There are many reasons why I didn't want to label some man my boyfriend. First off, the words boyfriend and girlfriend are stupid words that invoke the images of teenagers. This is perhaps because historically people were married by the time they were 15, so courtship was really taking place between boys and girls and not men and women.   But then in 1993 everything changed and people started getting married later in life like when they were actually adults. Some blame Kurt Cobain and Nirvana for a whole generation of Americans delaying their married lives. Maybe it's true, I don't know I didn't bother to do any actual research. I figured if Wikipedia just makes things up anyway, why waste my time "researching" and then citing when I can cut out the middle man and just make it all up myself.  But either way Courtney Love, am I right? 

Secondly, maybe I dated some embarassing type men and I wanted to remain in denial that I chose sports jersey wearing mamma's boy as my boyfriend. "Wow, that harsh.

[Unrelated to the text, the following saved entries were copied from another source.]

(* ===== verification/RetentionRuns.v ===== *)
(** * Retention runs and archived evidence (internal/app/retention_runs.go, retention_evidence.go)

    An administrator queues an approved preview, or the restoration of one
    observation, as a run with its items; readers fetch archived bytes, and
    what the read finds is recorded. *)
From S2P Require Import Prelude GoLib Encoding Tx ReportAdapter Jobs Schema Auth Intake Correlations Retention RetentionStore RetentionWorker RetentionActions.
Local Open Scope Z_scope.

Definition validDigest (value : string) : bool := digestPattern value.
Definition isApproved (p : PreviewRow) : bool := pv_state p ==? PvApproved.

(** ** Previews *)

Record RetentionPreview := { pvID : string; pvRow : PreviewRow; pvItems : list RetentionPreviewItem }.

(** The items of a preview by ordinal. *)
Definition itemOrdinalLe (a b : (string * Z) * PreviewItemRow) : Prop := a.1.2 ≤ b.1.2.
#[export] Instance itemOrdinalLe_dec a b : Decision (itemOrdinalLe a b).
Proof. unfold itemOrdinalLe. apply _. Defined.
Definition previewItems (workspace id : string) (db : DB) : list ((string * Z) * PreviewItemRow) :=
  merge_sort itemOrdinalLe (rowsWhere (λ k i, (pi_workspace_id i ==? workspace) && (k.1 ==? id)) (t_previewItems db)).

Definition previewOf (workspace id : string) (db : DB) : option PreviewRow :=
  match t_previews db !! id with
  | Some p => if pv_workspace_id p ==? workspace then Some p else None
  | None => None
  end.
Definition loadRetentionPreview (workspace id : string) : M DB RetentionPreview :=
  row <- query (λ _ db, match previewOf workspace id db with Some p => Ok p | None => Err ErrNoRows end) ;;
  items <- query (λ _ db, Ok (previewItems workspace id db)) ;;
  ret {| pvID := id; pvRow := row; pvItems := (λ r, pi_item r.2) <$> items |}.
Definition getRetentionPreview : string → string → M DB RetentionPreview := loadRetentionPreview.

(** ** Runs *)

Record RetentionRun := { rnID : string; rnRow : RunRow; rnItems : list (string * RunItemRow) }.

Definition itemLe (a b : string * RunItemRow) : Prop := ri_ordinal (ri_meta a.2) ≤ ri_ordinal (ri_meta b.2).
#[export] Instance itemLe_dec a b : Decision (itemLe a b).
Proof. unfold itemLe. apply _. Defined.
Definition runItems (workspace run : string) (db : DB) : list (string * RunItemRow) :=
  merge_sort itemLe (rowsWhere (λ _ i, itemOf workspace run i) (t_runItems db)).
Definition runOf (workspace id : string) (db : DB) : option RunRow :=
  match t_retentionRuns db !! id with
  | Some r => if rr_workspace_id (rr_meta r) ==? workspace then Some r else None
  | None => None
  end.
Definition loadRetentionRun (workspace id : string) : M DB RetentionRun :=
  row <- query (λ _ db, match runOf workspace id db with Some r => Ok r | None => Err ErrNoRows end) ;;
  items <- query (λ _ db, Ok (runItems workspace id db)) ;;
  ret {| rnID := id; rnRow := row; rnItems := items |}.
Definition getRetentionRun : string → string → M DB RetentionRun := loadRetentionRun.

(** Succeeded, Protected, Missing, Corrupt and Failed of the answer. *)
Definition runCount (state : ristate) (r : RetentionRun) : Z :=
  Z.of_nat (length (filter (λ i : string * RunItemRow, ri_state (ri_job i.2) = state) (rnItems r))).
(** A failure of an item that will be tried again. *)
Definition itemRetryable (i : RunItemRow) : bool :=
  match ri_failure (ri_job i) with
  | Some (code, _) => (ri_state (ri_job i) ==? RiQueued) && (code ==? "retention-action-failed")
  | None => false
  end.

Definition retentionRunDigest (v : JSON) : string := reportDigest (bytes (marshal v)).

Definition sameRunKey (workspace key : string) (r : RunRow) : bool :=
  (rr_workspace_id (rr_meta r) ==? workspace) && (rr_idempotency_key (rr_meta r) ==? key).
Definition retentionRunReplay (workspace key digest : string) : M DB (option string) :=
  found <- query (λ _ db, Ok (findRow (λ _ r, sameRunKey workspace key r) (t_retentionRuns db))) ;;
  match found with
  | None => ret None
  | Some (id, r) => guard (rr_binding_digest (rr_meta r) ==? digest) errConflict ;;; ret (Some id)
  end.

Definition queuedRun (available : Z) (m : RunMeta) : RunRow := {|
  rr_meta := m;
  rr_job := {| rr_state := RQueued; rr_completed_at := None; rr_available_at := available; rr_worker_id := None;
               rr_fence := 0; rr_attempts := 0; rr_lease_until := None; rr_failure := None |} |}.
(** The foreign keys and the unique key of a run. *)
Definition runCheck (m : RunMeta) (db : DB) : option error :=
  if negb (membership (rr_workspace_id m) (rr_requested_by m) db) ||
     match rr_operation m with
     | ApplyPreview p => negb (isSome (previewOf (rr_workspace_id m) p db))
     | RestoreObservation _ => false
     end
  then Some ErrConstraint
  else if anyRow (λ _ r, sameRunKey (rr_workspace_id m) (rr_idempotency_key m) r) (t_retentionRuns db)
  then Some ErrUnique else None.
(** available_at is the clock of the statement. *)
Definition insertRun (id : string) (m : RunMeta) : M DB unit :=
  stmt (λ t db, match runCheck m db with
                | Some e => Err e
                | None => match insertRow id (queuedRun t m) (t_retentionRuns db) with
                          | Ok rs => Ok (tt, with_retentionRuns rs db)
                          | Err e => Err e
                          end
                end).

Definition queuedItem (m : RunItemMeta) : RunItemRow := {|
  ri_meta := m;
  ri_job := {| ri_state := RiQueued; ri_reasons := []; ri_outcome := ""; ri_attempts := 0; ri_failure := None;
               ri_started_at := None; ri_completed_at := None |} |}.
(** Its run, the ordinal (0 to 199, once per run) and the resource (once per run and action). *)
Definition itemCheck (m : RunItemMeta) (db : DB) : option error :=
  if negb (isSome (runOf (ri_workspace_id m) (ri_run_id m) db)) ||
     negb ((0 <=? ri_ordinal m) && (ri_ordinal m <=? 199)) then Some ErrConstraint
  else if anyRow (λ _ i, itemOf (ri_workspace_id m) (ri_run_id m) i &&
            ((ri_ordinal (ri_meta i) =? ri_ordinal m) ||
             (ri_kind (ri_meta i) ==? ri_kind m) && (ri_resource_id (ri_meta i) ==? ri_resource_id m) &&
             (ri_action (ri_meta i) ==? ri_action m))) (t_runItems db)
  then Some ErrUnique else None.
Definition insertItem (m : RunItemMeta) : M DB unit :=
  id <- newID ;;
  insertInto t_runItems with_runItems (itemCheck m) id (queuedItem m).

Definition executionMeta (workspace run : string) (ordinal : Z) (i : RetentionPreviewItem) : RunItemMeta := {|
  ri_workspace_id := workspace; ri_run_id := run; ri_ordinal := ordinal; ri_class := pi_class i; ri_kind := pi_kind i;
  ri_resource_id := pi_resource_id i; ri_action := pi_action i; ri_object := pi_object i |}.

(** The rows read back with the ordinals 0, 1, ... *)
Fixpoint inSequence (from : Z) (l : list ((string * Z) * PreviewItemRow)) : bool :=
  match l with [] => true | r :: l' => (r.1.2 =? from) && inSequence (from + 1) l' end.

Definition queueExecutionTx (workspace actor previewID snapshot rationale key binding : string) (revision : Z)
    : M DB (Z * RetentionRun) :=
  replay <- retentionRunReplay workspace key binding ;;
  match replay with
  | Some id => run <- loadRetentionRun workspace id ;; ret (200, run)
  | None =>
      preview <- loadRetentionPreview workspace previewID ;;
      guard (isApproved (pvRow preview) && (pv_revision (pvRow preview) =? revision) &&
             (pv_snapshot_digest (pvRow preview) ==? snapshot)) errConflict ;;;
      run <- newID ;;
      at_ <- now ;;
      insertRun run {| rr_workspace_id := workspace; rr_operation := ApplyPreview previewID; rr_requested_by := actor;
        rr_rationale := rationale; rr_idempotency_key := key; rr_binding_digest := binding; rr_created_at := at_ |} ;;;
      items <- query (λ _ db, Ok (previewItems workspace previewID db)) ;;
      guard (inSequence 0 items) errConflict ;;;
      mapM (λ r, insertItem (executionMeta workspace run r.1.2 (pi_item r.2))) items ;;;
      loaded <- loadRetentionRun workspace run ;;
      ret (202, loaded)
  end.
Definition executionBinding (workspace actor preview snapshot rationale key : string) (revision : Z) : string :=
  retentionRunDigest (JObject [("Workspace", JString workspace); ("Actor", JString actor); ("Preview", JString preview);
    ("Snapshot", JString snapshot); ("Rationale", JString rationale); ("Key", JString key); ("Revision", JInt revision)]).
Definition queueRetentionExecution (workspace actor previewID snapshot rationale key : string) (revision : Z)
    : M DB (Z * RetentionRun) :=
  guard ((1 <=? revision) && validDigest snapshot && validText rationale 8192 && validText key 256) errInvalid ;;;
  transaction (queueExecutionTx workspace actor previewID snapshot rationale key
    (executionBinding workspace actor previewID snapshot rationale key revision) revision).

Definition queueRestoreTx (workspace actor observation rationale key binding : string) : M DB (Z * RetentionRun) :=
  replay <- retentionRunReplay workspace key binding ;;
  match replay with
  | Some id => run <- loadRetentionRun workspace id ;; ret (200, run)
  | None =>
      o <- query (λ _ db, match observationOf workspace observation db with Some o => Ok o | None => Err ErrNoRows end) ;;
      guard ((oe_availability (ob_evidence o) ==? "archived") && (default "" (oe_transition (ob_evidence o)) ==? ""))
        errConflict ;;;
      run <- newID ;;
      at_ <- now ;;
      insertRun run {| rr_workspace_id := workspace; rr_operation := RestoreObservation observation;
        rr_requested_by := actor; rr_rationale := rationale; rr_idempotency_key := key; rr_binding_digest := binding;
        rr_created_at := at_ |} ;;;
      insertItem {| ri_workspace_id := workspace; ri_run_id := run; ri_ordinal := 0; ri_class := "archived-evidence";
        ri_kind := "observation"; ri_resource_id := observation; ri_action := "restore-archive"; ri_object := None |} ;;;
      loaded <- loadRetentionRun workspace run ;;
      ret (202, loaded)
  end.
Definition queueObservationRestore (workspace actor observation rationale key : string) : M DB (Z * RetentionRun) :=
  guard (validText rationale 8192 && validText key 256) errInvalid ;;;
  transaction (queueRestoreTx workspace actor observation rationale key
    (retentionRunDigest (JObject [("Workspace", JString workspace); ("Actor", JString actor);
      ("Observation", JString observation); ("Rationale", JString rationale); ("Key", JString key)]))).

(** ** Reading archived evidence *)

Definition sourceEvidenceLimit : Z := 32 * 1024 * 1024.

Section reading.
Context {O : Type} `{!ObjectService O}.
(** [reader]: the prefix the archive reader is configured with, if any. *)
Context (v : RetentionWorld (O:=O)) (reader : option string).
Abbreviation db := (db v).

Definition readExact (prefix workspace : string) (a : ArchiveRef) : M (Ret O) (list N) :=
  guard ((0 <=? ar_size a) && (ar_size a <=? sourceEvidenceLimit)) EvidenceErrOther ;;;
  readVerified prefix workspace (ar_key a) (ar_digest a) (ar_size a).

(** The availability a read found, recorded at the revision that was read. *)
Definition recordObservation (workspace id : string) (revision : Z) (states : list string) (state : string) : M DB unit :=
  exec (λ _ d, (tt, snd (updateObservation workspace id
    (atRevision revision (λ e, bool_decide (oe_availability e ∈ states)))
    (λ o, movedEvidence state (oe_expired_at (ob_evidence o)) (oe_transition (ob_evidence o)) o) d))).

(** The bytes shown: the stored JSON, or the archived copy. *)
Definition observationEvidence (workspace id : string) : M (Ret O) (list N) :=
  o <- db (query (λ _ d, match observationOf workspace id d with Some o => Ok o | None => Err ErrNoRows end)) ;;
  let e := ob_evidence o in
  guard (oe_availability e !=? "expired") errEvidenceExpired ;;;
  guard (default "" (oe_transition e) ==? "") errUnavailable ;;;
  if oe_availability e ==? "available" then
    ret (match oe_data e with
         | Some d => rw_text v d
         | None => match oe_summary e with Some s => rw_text v s | None => [] end
         end)
  else match reader, oe_archive e with
  | Some prefix, Some a =>
      handle (pause v ;;; readExact prefix workspace a) (λ read,
        match read with
        | Err x =>
            match evidenceAvailabilityError x with
            | None => throw x
            | Some (state, problem) =>
                db (recordObservation workspace id (oe_revision e) ["archived"; "missing"; "corrupt"] state) ;;;
                throw problem
            end
        | Ok data =>
            (if oe_availability e !=? "archived" then
               db (recordObservation workspace id (oe_revision e) ["missing"; "corrupt"] "archived")
             else ret tt) ;;;
            ret data
        end)
  | _, _ => throw errUnavailable
  end.

(** [historyEvidence]: the archived document and the detail revision shown. *)
Definition historyEvidence (workspace kind id : string) : M (Ret O) (list N * Z) :=
  record <- db (readHistoryArchiveRecord workspace kind id) ;;
  let d := hrDetail record in
  let revision := dt_revision d in
  guard (dt_availability d !=? "available") errHistoryNotArchived ;;;
  match reader, dt_archive d with
  | Some prefix, Some a =>
      guard ((ar_key a !=? "") && (ar_digest a !=? "") && (0 <=? ar_size a)) errUnavailable ;;;
      let record_ states state := exec (λ _ d, updateHistory workspace kind id revision
        (λ x, bool_decide (x ∈ (states : list string))) (movedDetail state) d) in
      handle (pause v ;;; readExact prefix workspace a) (λ read,
        match read with
        | Err x =>
            match evidenceAvailabilityError x with
            | None => throw x
            | Some (state, problem) => db (record_ ["archived"; "missing"; "corrupt"] state) ;;; throw problem
            end
        | Ok data =>
            if dt_availability d !=? "archived" then
              affected <- db (record_ ["missing"; "corrupt"] "archived") ;;
              ret (data, if affected =? 1 then revision + 1 else revision)
            else ret (data, revision)
        end)
  | _, _ => throw errUnavailable
  end.
End reading.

Like you're some catch and someone would want to admit you're his girlfriend." Clearly, I'm not a catch did you not just read the first paragraph where I told you I didn't have a boyfriend until I was 30?  We're are all horrible can we move on, mister sanctimonious voice in my head?

Thirdly, and most likely, commitment and intimacy is terrible and scary especially when I was in my twenties and I thought my life would be amazing.  With a future that looked like it had no limits why limit that future with a ball chain that would keep anchored to the Earth instead of soaring among the clouds?  When I realized that I was not flying with the jets and birds but drowning in toxic sludge I learned that committing grabbing on to a life raft and dragging in down with me. No one wants to die alone.

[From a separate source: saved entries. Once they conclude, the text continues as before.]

Lemma evidenceStep_ok e e' : evidenceStep e e' → evidenceOK e → evidenceOK e'.
Proof.
  intros Hstep Hok. pose proof inArchive as Hin. pose proof (archived_ok e Hok) as Harch.
  destruct Hstep as [o a Ha Hd|Ha Ht|Ht|at_ Ht|st t Ha He Ht Hst Hor|Ha Ht|o Ha Ht]; unfold moved.
  - right; left. simpl. auto 10.
  - rewrite Ha in Harch. right; left. simpl. naive_solver.
  - pose proof (expiring_ok e Hok Ht) as Ha. rewrite Ha in *. right; left. simpl. naive_solver.
  - pose proof (expiring_ok e Hok Ht) as Ha. rewrite Ha in *. right; right. simpl. naive_solver.
  - pose proof (archiveStates_lost st Hst). right; left. simpl.
    assert (oe_availability e ∈ archiveStates) as Hin' by (destruct Hok as [[? _]|[[? _]|[? _]]]; done).
    destruct (Harch Hin') as (? & ? & ? & ? & Htr).
    destruct Htr as [Htr|[_ Htr]]; rewrite Htr in *; [|done]. naive_solver.
  - pose proof (archiveStates_lost _ Ha) as Ha'. right; left. simpl. naive_solver.
  - left. simpl. auto.
Qed.
Lemma evidenceSteps_ok e e' : rtc evidenceStep e e' → evidenceOK e → evidenceOK e'.
Proof. induction 1; eauto using evidenceStep_ok. Qed.
(** Expiry is final. *)
Lemma expired_final e e' : rtc evidenceStep e e' → evidenceOK e → oe_availability e = "expired" → e' = e.
Proof.
  intros H Hok He. destruct H as [|e e1 e2 Hs _]; [done|]. exfalso. pose proof notArchived as [_ Hn].
  assert (oe_transition e = None) as Ht.
  { destruct Hok as [(? & _)|[(? & _)|(_ & _ & _ & _ & _ & ?)]]; [congruence|congruence|done]. }
  destruct Hs as [| | | | |Ha|? Ha]; try congruence. apply archiveStates_lost in Ha. congruence.
Qed.

(** ** Databases and sessions *)

Definition sameObservation (o o' : ObservationRow) : Prop :=
  ob_workspace_id o' = ob_workspace_id o ∧ ob_finding_id o' = ob_finding_id o ∧ ob_run_id o' = ob_run_id o ∧
  ob_ordinal o' = ob_ordinal o.
(** Rows stay, and their evidence moves. *)
Definition evolves (d d' : DB) : Prop :=
  ∀ id o, t_observations d !! id = Some o →
    ∃ o', t_observations d' !! id = Some o' ∧ sameObservation o o' ∧ rtc evidenceStep (ob_evidence o) (ob_evidence o').
#[export] Instance evolves_preorder : PreOrder evolves.
Proof.
  split.
  - intros d id o H. exists o. done.
  - intros d1 d2 d3 H1 H2 id o H. destruct (H1 id o H) as (o2 & E2 & (?&?&?&?) & S2).
    destruct (H2 id o2 E2) as (o3 & E3 & (?&?&?&?) & S3). exists o3. split; [done|].
    split; [repeat split; congruence|by etransitivity].
Qed.
Lemma same_evolves d d' : sameObservations d d' → evolves d d'.
Proof. intros H id o Ho. exists o. rewrite H. done. Qed.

However, before life's harsh lessons forced me to grow up and use the word boyfriend for real, stand-up comedy made me cop to it a half a decade sooner.  In stand-up messy overly dramatic details just get in the way of the joke.  You can't get up on stage and say my ex-"dude I used to sometimes have sex with and then not talk to and then have sex with again and then maybe go on some dates with, but we were still seeing other people, and those people well some of them I don't know their ages or their last names so who knows what's going on there." had disproportionately small hands.   The audience is now trying to decipher my relationship status that they can't pay attention to my hilarious impression of dating Godzilla.  As you know Godzilla's hands are very tiny in relation to the rest of him. So smallhands became my boyfriend.

Stand-up comedy might be therapeutic but the audience isn't my friend. The audience didn't show up to a bar to have a comedy show appear out of nowhere like a sniper on the Washington Mall  to figure out what the most accurate label for my dysfunctional romantic situations are.  They are two busy trying to figure out  how  a night out to take in a game and get drinks with friends somehow became a night where the TVs are turned off and hoodie clad, anger misfits are screaming at them through a mic to shut the fuck up as they talk about their dicks and vaginas.  

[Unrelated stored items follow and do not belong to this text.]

#[local] Instance content_preorder : PreOrder R := _.
#[local] Instance content_lifted : PreOrder (lifted R) := _.
Lemma content_same_steps {A} (m : M DB A) : Steps sameObservations m → Steps (lifted R) m.
Proof. intros H env n d o. apply content_same, H. Qed.
Lemma content_lock run : Steps (lifted R) (lockRetentionRun run).
Proof. apply content_same_steps, same_lock. Qed.
Lemma content_finishPublication p st : Steps (lifted R) (finishArchivePublication p st).
Proof. apply content_same_steps, same_finishPublication. Qed.
#[local] Hint Resolve content_lock content_finishPublication : steps.
Lemma content_exec {A} (g : Z → DB → A) ws id' P f :
  (id' = id → ws = workspace → ∀ r, rowContent r → P r = true → rowContent (f r)) →
  Steps (lifted R) (exec (λ t d, (g t d, snd (updateObservation ws id' P f d)))).
Proof. intros H. apply steps_exec; [apply _|]. intros t d o. by apply content_update. Qed.
Lemma content_counted ws id' P f :
  (id' = id → ws = workspace → ∀ r, rowContent r → P r = true → rowContent (f r)) →
  Steps (lifted R) (exec (λ t d, updateObservation ws id' P f d)).
Proof. intros H. apply steps_exec; [apply _|]. intros t d o. by apply content_update. Qed.

Definition about (run : retentionRunRecord) (item : retentionItemRecord) : Prop :=
  itemResource item = id ∧ runWorkspace run = workspace.

Lemma content_archiveTx run item p published data revision summary :
  (about run item → published = (key, digest) ∧ data = text) →
  Steps (lifted R) (archiveTx v run item p published data revision summary).
Proof.
  intros H. unfold archiveTx, observationProtection. steps. apply content_counted.
  intros E1 E2 r (Hws & Hd & Hn & Ha) _. destruct (H (conj E1 E2)) as [-> ->].
  split; [done|]. split; [done|]. split; [done|]. by intros ? [= <-].
Qed.
Lemma content_restoreTx run item revision data :
  (about run item → data = content) → Steps (lifted R) (restoreTx run item revision data).
Proof.
  intros H. unfold restoreTx. steps. apply content_counted.
  intros E1 E2 r (Hws & Hd & Hn & Ha) _. rewrite (H (conj E1 E2)). split; [done|]. split; [by intros x [= <-]|]. done.
Qed.
Lemma content_expiringTx run item revision : Steps (lifted R) (expiringTx v run item revision).
Proof. unfold expiringTx, observationProtection. steps. by apply content_counted. Qed.
Lemma content_expiredTx run item revision k : Steps (lifted R) (expiredTx run item revision k).
Proof.
  unfold expiredTx. steps; [by apply content_counted|]. apply steps_exec; [apply _|]. intros t d o. by apply content_same.
Qed.
Lemma content_clear run id' : Steps (lifted R) (clearObservationTransition run id').
Proof. unfold clearObservationTransition. steps. by apply (content_exec (λ _ _, tt)). Qed.
Lemma content_mark run item revision st f : Steps (lifted R) (markEvidence run item revision st f).
Proof. unfold markEvidence. steps. by apply (content_exec (λ _ _, tt)). Qed.
Lemma content_db {A} (m : M DB A) : Steps (lifted R) m → Steps R (db v m).
Proof. intros H. apply steps_db; [apply _|exact Hother|by apply steps_lift]. Qed.
Lemma content_lifted_steps {A} (m : M DB A) : Steps (lifted R) m → Steps R (lift m).
Proof. by apply steps_lift. Qed.
Lemma content_pause : Steps R (pause v).
Proof. apply steps_pause. exact Hother. Qed.
Lemma content_lease {A} run (m : M (Ret O) A) : Steps R m → Steps R (withRetentionLease v w (pause v) run m).
Proof. intros. eapply frame_lease; try apply _; [apply content_same|apply content_pause|done]. Qed.
Lemma content_readArchive run ws k dg size :
  Steps R (withRetentionLease v w (pause v) run (readArchive (wkStore w) ws k dg size)).
Proof. apply content_lease. steps. Qed.
Lemma content_begin run item kind data : Steps R (beginArchivePublication v w run item kind data).
Proof. eapply frame_begin; [apply _|apply content_same|exact Hother]. Qed.
Lemma content_present run a : Steps R (archiveEvidencePresent v w run a).
Proof. eapply frame_archivePresent; [apply _|apply content_same|exact Hother]. Qed.
Lemma content_deleteArchive run ws k :
  Steps R (withRetentionLease v w (pause v) run (deleteArchive (wkStore w) ws k)).
Proof. apply content_lease. eapply frame_deleteIn; [apply _|apply content_delete]. Qed.
Lemma content_query {A} (f : Z → DB → Res A) : Steps R (lift (query f)).
Proof. apply content_lifted_steps, steps_query, _. Qed.
#[local] Hint Resolve content_pause content_readArchive content_begin content_present content_deleteArchive content_query : steps.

In this atmosphere nuance goes out the window and you all became my boyfriends. Yes, you guy with no pillow, and you the guy I slept with once who I described as having no teeth because describing your actual teeth would have also taken too long. And you who wanted to role play office, and you my greatest loves who I never dated buy stalked for years anyway, you were my truest boyfriends and I think the audiences across America for letting us have that kind of commitment and intimacy even if it was only on stage and in their minds.

Stand-up comedy hasn't given me riches, or respect, or self-worth, but it has given me more boyfriends then I truly ever deserve and for that it's all been worth it, except if you're using worth in a monetary sense then really it hasn't been.